In this notebook, we create a model and training loop to classify food images from the Food101 into different categories. We start by importing the packages we need below

In [1]:
# Import packages
import os
import torch
import random
import numpy as np
from torch import nn
from PIL import Image
from pathlib import Path

from torchvision import datasets
from torchvision import transforms
from matplotlib import pyplot as plt

from torch.utils.data import DataLoader

import torchinfo
from torchinfo import summary

from tqdm.auto import tqdm
from timeit import default_timer as timer 

import wandb

  from .autonotebook import tqdm as notebook_tqdm


In [5]:
# List files in the data
def show_classes(data_path):
    """
    Return class list
    """
    return os.listdir(data_path)



def display_random_image(data_path, class_name):
    """
    Display a few randomly
    picked images from training
    data
    """
    class_path = data_path / class_name
    img_paths = [class_path / f for f in os.listdir(class_path)]
    
    n_images = len(img_paths)
    image_id = np.random.randint(0, n_images)
    
    img_path = img_paths[image_id]
    img = Image.open(img_path)
    img.show()


def plot_transformed_images(image_paths, transform, n=3, seed=42):
    """Plots a series of random images from image_paths.

    Will open n image paths from image_paths, transform them
    with transform and plot them side by side.

    Args:
        image_paths (list): List of target image paths. 
        transform (PyTorch Transforms): Transforms to apply to images.
        n (int, optional): Number of images to plot.
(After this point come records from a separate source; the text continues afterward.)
Lemma content_length_of_number (n : Z) (text : string) (more : list string) :
  Standalone.content_length_of text (("Content-Length: " +:+ Py.str n) :: more) = Return n.
Proof.
  cbn [Standalone.content_length_of].
  assert (Py.startswith ("Content-Length: " +:+ Py.str n) "Content-Length:" = true) as ->
    by reflexivity.
  assert (Py.split ("Content-Length: " +:+ Py.str n) ":" =
          ["Content-Length"%string; String " " (Py.str n)]) as ->.
  { unfold Py.split.
    change ("Content-Length: " +:+ Py.str n)
      with ("Content-Length" +:+ String ":" (String " " (Py.str n))).
    rewrite split_from_app by reflexivity.
    assert (Py.split_from ":" 0 (String ":" (String " " (Py.str n))) =
            [EmptyString; String " " (Py.str n)]) as ->.
    { rewrite split_from_at_sep. f_equal.
      change (Py.split_from ":" 0 (String " " (Py.str n)))
        with (Py.split (String " " (Py.str n)) ":").
      apply split_no_sep. cbn [Py.contains]. change (Ascii.eqb " " ":") with false.
      apply str_no_space; [reflexivity|discriminate]. }
    cbv beta iota. rewrite sapp_nil_r. reflexivity. }
  rewrite strip_space_str. apply int_str.
Qed.

Lemma length_field (n : Z) :
  plain_field ("Content-Length"%string, String " " (Py.str n))
  /\ field_line ("Content-Length"%string, String " " (Py.str n))
     = "Content-Length: " +:+ Py.str n.
Proof.
  split; [|reflexivity].
  unfold plain_field. cbn [fst snd Py.is_ascii Py.contains].
  rewrite str_ascii, str_no_space by (reflexivity || discriminate).
  repeat split.
Qed.

Section NegativeLength.
Context `{JsonCodec}.

(** X10. A negative [Content-Length].  [_read_message] reads from an
    unbuffered pipe, where a negative size reads to the end: all that the
    adapter writes until it closes its output is taken for one body.  The
    scripts that read line by line read from a buffered pipe, which reads to
    the end for -1 and refuses a size below -1 with [ValueError]: their
    [read_message] then returns [None] (the exception leaves the one of
    test_debugpy_manual.py), and the bytes after the blank line are still in
    the stream. *)
Theorem negative_content_length (n : Z) (rest : string) :
  n < 0 ->
  let stream := "Content-Length: " +:+ Py.str n +:+ Py.CRLFCRLF +:+ rest in
  Standalone._read_message stream
  = (text ← Py.decode rest; message ← json_loads text; mret (Some message), EmptyString)
  /\ (n < -1 ->
      CorrectSequence.read_message true stream = (None, rest)
      /\ LaunchSequence.read_message true stream = (None, rest)
      /\ DebugpyManual.read_message 2 stream
         = Some (Raise (ValueError "read length must be non-negative or -1"), rest)).
Proof.
  intros Hn. cbn zeta. split.
  - unfold Standalone._read_message.
    rewrite <- (sapp_assoc "Content-Length: " (Py.str n)).
    rewrite (read_header_line EmptyString ("Content-Length: " +:+ Py.str n) rest)
      by (rewrite sapp_nil_l; apply length_line_clean; reflexivity || discriminate).
    rewrite sapp_nil_l.
    rewrite decode_ascii by (rewrite is_ascii_app, length_line_ascii; reflexivity).
    run_bind.
    assert (Py.split (("Content-Length: " +:+ Py.str n) +:+ Py.CRLFCRLF) Py.CRLF
            = [("Content-Length: " +:+ Py.str n); EmptyString; EmptyString]) as ->.
    { unfold Py.split, Py.CRLF.
      rewrite split_from_app by (apply length_line_clean; reflexivity || discriminate).
      change (Py.split_from (String Py.CR (String Py.LF EmptyString)) 0 Py.CRLFCRLF)
        with [EmptyString; EmptyString; EmptyString].
      cbv beta iota. rewrite sapp_nil_r. reflexivity. }
    rewrite content_length_of_number.
    unfold Stream.raw_read. destruct (Z.ltb_spec n 0) as [_|]; [reflexivity|lia].
  - intros Hn1.
    destruct (length_field n) as (Hplain & Hline).
    pose proof (header_loops_fields [("Content-Length"%string, String " " (Py.str n))]
                  ∅ rest ltac:(constructor; [exact Hplain|constructor])) as (H1 & H2 & H3).
    cbn zeta in H1, H2, H3. cbn [map] in H1, H2, H3. rewrite Hline in H1, H2, H3.
    change (header_block ["Content-Length: " +:+ Py.str n])
      with (("Content-Length: " +:+ Py.str n) +:+ Py.CRLFCRLF) in H1, H2, H3.
    rewrite !sapp_assoc in H1, H2, H3.
    cbn [headers_of fold_left fst snd] in H1, H2, H3.
    rewrite strip_space_str in H1, H2, H3.
    change (Py.strip "Content-Length") with "Content-Length"%string in H1, H2, H3.
    assert (Hlen : CorrectSequence.content_length (<["Content-Length"%string := Py.str n]> ∅)
                   = Return n).
    { unfold CorrectSequence.content_length. rewrite lookup_insert_eq. apply int_str. }
    assert (Hread : Stream.buffered_read n rest
                    = (Raise (ValueError "read length must be non-negative or -1"), rest)).
    { unfold Stream.buffered_read. destruct (Z.ltb_spec n (-1)); [reflexivity|lia]. }
    split; [|split].
    + unfold CorrectSequence.read_message, CorrectSequence.read_message_try.
      rewrite H1, Hlen, Hread. reflexivity.
    + unfold LaunchSequence.read_message, LaunchSequence.read_message_try.
      rewrite H2, Hlen, Hread. reflexivity.
    + unfold DebugpyManual.read_message. rewrite H3 by (cbn [length]; lia).
      rewrite Hlen, Hread. reflexivity.
Qed.
(** ** Assignment *)

(** X5.  An assignment to [id], or to a name that is not a field, raises
    [AssertionError] and touches neither the cache nor the database.  For any
    other name the handle reads the assigned value back from its cache
    afterwards, whatever the database holds by then. *)
Theorem setitem_guards_and_cache (columns : list string) (self : Card.card)
    (key : string) (v : value) (clock : Q) (db : database) :
  (key = "id" \/ mem key Card._fields = false ->
   Card.__setitem__ columns self key v clock db = (Raise AssertionError, self, db))
  /\ (key <> "id" -> mem key Card._fields = true ->
      forall later,
        let self' := snd (fst (Card.__setitem__ columns self key v clock db)) in
        Card.__getitem__ self' key later = (Return v, self')).
Proof.
  split.
  - intros [->|F]; [reflexivity|]. unfold Card.__setitem__.
    destruct (negb (String.eqb key "id")); cbn [assert]; [|reflexivity].
    now rewrite F.
  - intros N F later. unfold Card.__setitem__.
    apply String.eqb_neq in N. rewrite N, F. cbn [negb assert].
    assert (G : forall s, Card._dict s = dict_set key v (Card._dict self) ->
                          Card.__getitem__ s key later = (Return v, s)).
    { intros s Hs. unfold Card.__getitem__. rewrite F, Hs. cbn [negb].
      now rewrite dict_get_set_same. }
    unfold Card._set_virtual_media_field, Card.insert_edit_checked.
    destruct (mem key Card._virtual_media_fields).
    + destruct (Card._upload_media v db) as [i db1].
      destruct (forallb _ _); cbn [fst snd]; now apply G.
    + destruct (forallb _ _); cbn [fst snd]; now apply G.
Qed.

Lemma setitem_guards_and_cache_witness :
  let db := {| edits := []; media := [] |} in
  Card.__setitem__ ["card_id"; "hint"] (Card.__init__ 1) "id" (VInt 2) (1 # 1) db
  = (Raise AssertionError, Card.__init__ 1, db).
Proof.
  intros db.
  apply (proj1 (setitem_guards_and_cache ["card_id"; "hint"] (Card.__init__ 1)
                  "id" (VInt 2) (1 # 1) db)).
  now left.
Defined.
(** * Client-side translation and locale switching (i18n.js, language-fallback.js)

    A shallow embedding of the [window.i18n] object of the repository
    (the key resolver [t], [translatePage], [applyLanguage],
    [changeLanguage], [createLanguageSwitcher], [init]) and of
    [applyFallbackTranslation], over a small model of the browser
    objects they touch: the document tree, [localStorage] and the
    events dispatched on [window].

    The functions are written in a state and exception monad, statement by
    statement as in the source.  The properties come after the
    definitions; the theorems that settle the claims C1 to C10 of the
    specification carry the claim in their comment.

    Strings are [String.string] holding the UTF-8 bytes of the JavaScript
    string.  The code compares strings for equality, tests them for being
    empty and splits them on the ASCII full stop, and all three agree on
    UTF-8 and on UTF-16. *)

From Stdlib Require Import Ascii String.
From stdpp Require Import base option list strings gmap.

#[local] Set Warnings "-register-all".

Open Scope string_scope.
Open Scope list_scope.

(** ** JavaScript values reachable from the translation tables *)

Inductive value : Type :=
| VUndef
| VNull
| VStr (s : string)
| VNum (n : N)
| VObj (fields : list (string * value))
| VNative (name : string).

(** [VObj] is an object literal with its own properties in insertion
    order; [VNative] stands for a built-in function such as
    [Object.prototype.toString]. *)

Fixpoint assoc {A : Type} (k : string) (l : list (string * A)) : option A :=
  match l with
  | [] => None
  | (k', v) :: l' => if String.eqb k k' then Some v else assoc k l'
  end.

Inductive exn : Type :=
| TypeError
| QuotaExceededError.

(** What a property read finds beyond the own properties of an object
    literal is decided by the ECMAScript built-ins of the page
    (the members of [Object.prototype], the [length] and the indices of
    a primitive string, ...).  A built-in member can be an accessor, and
    an accessor can throw: reading [caller] of a built-in function such as
    [Object] runs an accessor of [Function.prototype] that throws a
    [TypeError].  The development is parametric in the built-ins. *)
Class Host : Type := { inherited : value → string → exn + value }.

(** A host whose built-ins add nothing: every property is an own
    property.  It runs the examples that name no built-in. *)
Definition bare_host : Host := {| inherited := λ _ _, inr VUndef |}.

(** A host with three built-ins of every page: an object literal inherits
    [constructor], which is the function [Object]; the [name] of a
    built-in function is its name; and reading its [caller] throws. *)
Definition accessor_host : Host :=
  {| inherited := λ v k,
       match v with
       | VObj _ => if String.eqb k "constructor" then inr (VNative "Object") else inr VUndef
       | VNative f =>
           if String.eqb k "caller" then inl TypeError
           else if String.eqb k "name" then inr (VStr f) else inr VUndef
       | _ => inr VUndef
       end |}.

(** JavaScript's ToBoolean on the values above. *)
Definition truthy (v : value) : bool :=
  match v with
  | VUndef => false
  | VNull => false
  | VStr s => negb (String.eqb s "")
  | VNum n => negb (N.eqb n 0)
  | VObj _ => true
  | VNative _ => true
  end.

(** [typeof v === 'string'] *)
Definition is_string (v : value) : option string :=
  match v with VStr s => Some s | _ => None end.

(** [v[k]] on a value other than [undefined] and [null]: an own property
    of an object literal is a data property and is returned as it is,
    anything else is up to the built-ins. *)
Definition prop `{Host} (v : value) (k : string) : exn + value :=
  match v with
  | VObj fs => match assoc k fs with Some x => inr x | None => inherited v k end
  | _ => inherited v k
  end.

(** [v[k]]: reading a property of [undefined] or [null] throws. *)
Definition get_prop `{Host} (v : value) (k : string) : exn + value :=
  match v with
  | VUndef | VNull => inl TypeError
  | _ => prop v k
  end.

(** ** [String.prototype.split] on a one-character separator *)

Fixpoint split_on (sep : ascii) (s : string) : list string :=
  match s with
  | EmptyString => [EmptyString]
  | String c s' =>
      if Ascii.eqb c sep then EmptyString :: split_on sep s'
      else match split_on sep s' with
           | [] => [String c EmptyString]
           | w :: ws => String c w :: ws
           end
  end.

Definition split_dot (s : string) : list string := split_on "." s.

(** ** The translation dictionaries of i18n.js *)

Definition nav_table (overview browse matches dates desired_times history
                      profile restaurants settings logout : string) : value :=
  VObj [("nav", VObj [("overview", VStr overview); ("browse", VStr browse);
                      ("matches", VStr matches); ("dates", VStr dates);
                      ("desired_times", VStr desired_times);
                      ("history", VStr history); ("profile", VStr profile);
                      ("restaurants", VStr restaurants);
                      ("settings", VStr settings); ("logout", VStr logout)])].

Definition translations : value :=
  VObj [("en", nav_table "Overview" "Browse Tables" "My Matches" "Upcoming Dates"
                 "Desired Times" "Date History" "Profile" "Restaurants"
                 "Settings" "Logout");
        ("he", nav_table "סקירה כללית" "דפדוף שולחנות" "ההתאמות שלי" "פגישות קרובות"
                 "זמנים רצויים" "היסטוריית פגישות" "פרופיל" "מסעדות"
                 "הגדרות" "יציאה");
        ("ar", nav_table "نظرة عامة" "تصفح الطاولات" "مبارياتي" "المواعيد القادمة"
                 "الأوقات المرغوبة" "سجل المواعيد" "الملف الشخصي" "المطاعم"
                 "الإعدادات" "تسجيل خروج");
        ("ru", nav_table "Обзор" "Просмотр столиков" "Мои совпадения"
                 "Предстоящие свидания" "Желаемое время" "История свиданий"
                 "Профиль" "Рестораны" "Настройки" "Выход")].

Definition supported : list string := ["en"; "he"; "ar"; "ru"].

(** ** The key resolver [t] *)

Section Resolver.
Context `{Host}.

(** The loop of [t]: [None] is the early [return key].  A property is
    read only behind the [translation &&] guard.  The source reads
    [translation[k]] in the test and once more in the assignment; a read
    depends on the node and the name only, so the second read gives what
    the first gave, and the loop is written with one. *)
Fixpoint t_walk (translation : value) (keys : list string) : exn + option value :=
  match keys with
  | [] => inr (Some translation)
  | k :: keys' =>
      if truthy translation then
        match get_prop translation k with
        | inl e => inl e
        | inr v => if truthy v then t_walk v keys' else inr None
        end
      else inr None
  end.

(** [t] with [this.translations] and [this.currentLang] made explicit. *)
Definition t_in (tables : value) (currentLang key : string) : exn + value :=
  match get_prop tables currentLang with
  | inl e => inl e
  | inr translation =>
      match t_walk translation (split_dot key) with
      | inl e => inl e
      | inr (Some v) => inr v
      | inr None => inr (VStr key)
      end
  end.

Definition t (currentLang key : string) : exn + value :=
  t_in translations currentLang key.

(** The loop of [translatePage]: a segment that is not found is skipped,
    the walk goes on from the same node. *)
Fixpoint page_walk (translation : value) (keys : list string) : exn + value :=
  match keys with
  | [] => inr translation
  | k :: keys' =>
      if truthy translation then
        match get_prop translation k with
        | inl e => inl e
        | inr v => if truthy v then page_walk v keys' else page_walk translation keys'
        end
      else page_walk translation keys'
  end.

Definition page_lookup (tables : value) (currentLang attr : string) : exn + value :=
  match get_prop tables currentLang with
  | inl e => inl e
  | inr translation => page_walk translation (split_dot attr)
  end.

End Resolver.

(** ** The document *)

Record element : Type := Element {
  tag : string;
  classList : list string;
  data_translate : option string;     (* the [data-translate] attribute *)
  style : gmap string string;         (* inline style declarations *)
  onclick : option string             (* [() => this.changeLanguage(code)] *)
}.

Inductive node : Type :=
| Text (data : string)
| Elem (e : element) (children : list node).

(** A node of the document is named by the child indices that lead to it
    from the root element.  The code inserts no element before an existing
    one, so a path names the same element for as long as it is attached. *)
Definition path : Type := list nat.

Fixpoint node_at (p : path) (n : node) : option node :=
  match p with
  | [] => Some n
  | i :: q =>
      match n with
      | Text _ => None
      | Elem _ cs => match cs !! i with Some c => node_at q c | None => None end
      end
  end.

Definition elem_at (p : path) (n : node) : option (element * list node) :=
  match node_at p n with
  | Some (Elem e cs) => Some (e, cs)
  | _ => None
  end.

Fixpoint alter_at (f : node → node) (p : path) (n : node) : node :=
  match p with
  | [] => f n
  | i :: q =>
      match n with
      | Text s => Text s
      | Elem e cs => Elem e (alter (alter_at f q) i cs)
      end
  end.

Definition on_elem (f : element → element) (n : node) : node :=
  match n with
  | Text s => Text s
  | Elem e cs => Elem (f e) cs
  end.

Definition on_children (f : list node → list node) (n : node) : node :=
  match n with
  | Text s => Text s
  | Elem e cs => Elem e (f cs)
  end.

(** The [textContent] getter: the text of all descendants, in tree order. *)
Fixpoint textContent (n : node) : string :=
  match n with
  | Text s => s
  | Elem _ cs =>
      (fix go (cs : list node) : string :=
         match cs with
         | [] => ""
         | c :: cs' => textContent c +:+ go cs'
         end) cs
  end.

(** The [textContent] setter replaces all children by one text node, or by
    nothing when the string is empty. *)
Definition text_children (s : string) : list node :=
  if String.eqb s "" then [] else [Text s].

(** [querySelectorAll]: the paths of the matching elements of the subtree,
    in document order. *)
Fixpoint select (sel : element → bool) (n : node) : list path :=
  match n with
  | Text _ => []
  | Elem e cs =>
      (if sel e then [[]] else []) ++
      (fix go (i : nat) (cs : list node) : list path :=
         match cs with
         | [] => []
         | c :: cs' => (cons i <$> select sel c) ++ go (S i) cs'
         end) 0 cs
  end.

Definition has_class (c : string) (e : element) : bool :=
  bool_decide (c ∈ classList e).

Definition has_data_translate (e : element) : bool :=
  match data_translate e with Some _ => true | None => false end.

Definition any_element (e : element) : bool := true.

Definition is_body (n : node) : bool :=
  match n with
  | Elem e _ => String.eqb (tag e) "body"
  | Text _ => false
  end.

Fixpoint find_index {A : Type} (f : A → bool) (l : list A) : option nat :=
  match l with
  | [] => None
  | x :: l' => if f x then Some 0 else S <$> find_index f l'
  end.

(** [document.body]: the first [body] child of the root element. *)
Definition body_path (d : node) : option path :=
  match d with
  | Elem _ cs => (λ i, [i]) <$> find_index is_body cs
  | Text _ => None
  end.

Definition add_class (c : string) (e : element) : element :=
  Element (tag e) (if bool_decide (c ∈ classList e) then classList e else classList e ++ [c])
          (data_translate e) (style e) (onclick e).

Definition remove_class (c : string) (e : element) : element :=
  Element (tag e) (filter (λ c', c' ≠ c) (classList e))
          (data_translate e) (style e) (onclick e).

Definition set_style (k v : string) (e : element) : element :=
  Element (tag e) (classList e) (data_translate e) (<[k:=v]> (style e)) (onclick e).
Defaults to 3.
        seed (int, optional): Random seed for the random generator. Defaults to 42.
    """
    random.seed(seed)
    random_image_paths = random.sample(image_paths, k=n)
    for image_path in random_image_paths:
        with Image.open(image_path) as f:
            fig, ax = plt.subplots(1, 2)
            ax[0].imshow(f) 
            ax[0].set_title(f"Original \nSize: {f.size}")
            ax[0].axis("off")

            # Transform and plot image
            # Note: permute() will change shape of image to suit matplotlib 
            # (PyTorch default is [C, H, W] but Matplotlib is [H, W, C])
            transformed_image = transform(f).permute(1, 2, 0) 
            ax[1].imshow(transformed_image) 
            ax[1].set_title(f"Transformed \nSize: {transformed_image.shape}")
            ax[1].axis("off")

            fig.suptitle(f"Class: {image_path.parent.stem}", fontsize=16)

def test_transform(train_data_path, class_name):
    """
    Test transforms
    """
    image_path_list = [] 

    for f in os.listdir(train_data_path / class_name):
        image_path_list.append(train_data_path / class_name / f)

    plot_transformed_images(image_path_list, 
                            transform=data_transform, n=3)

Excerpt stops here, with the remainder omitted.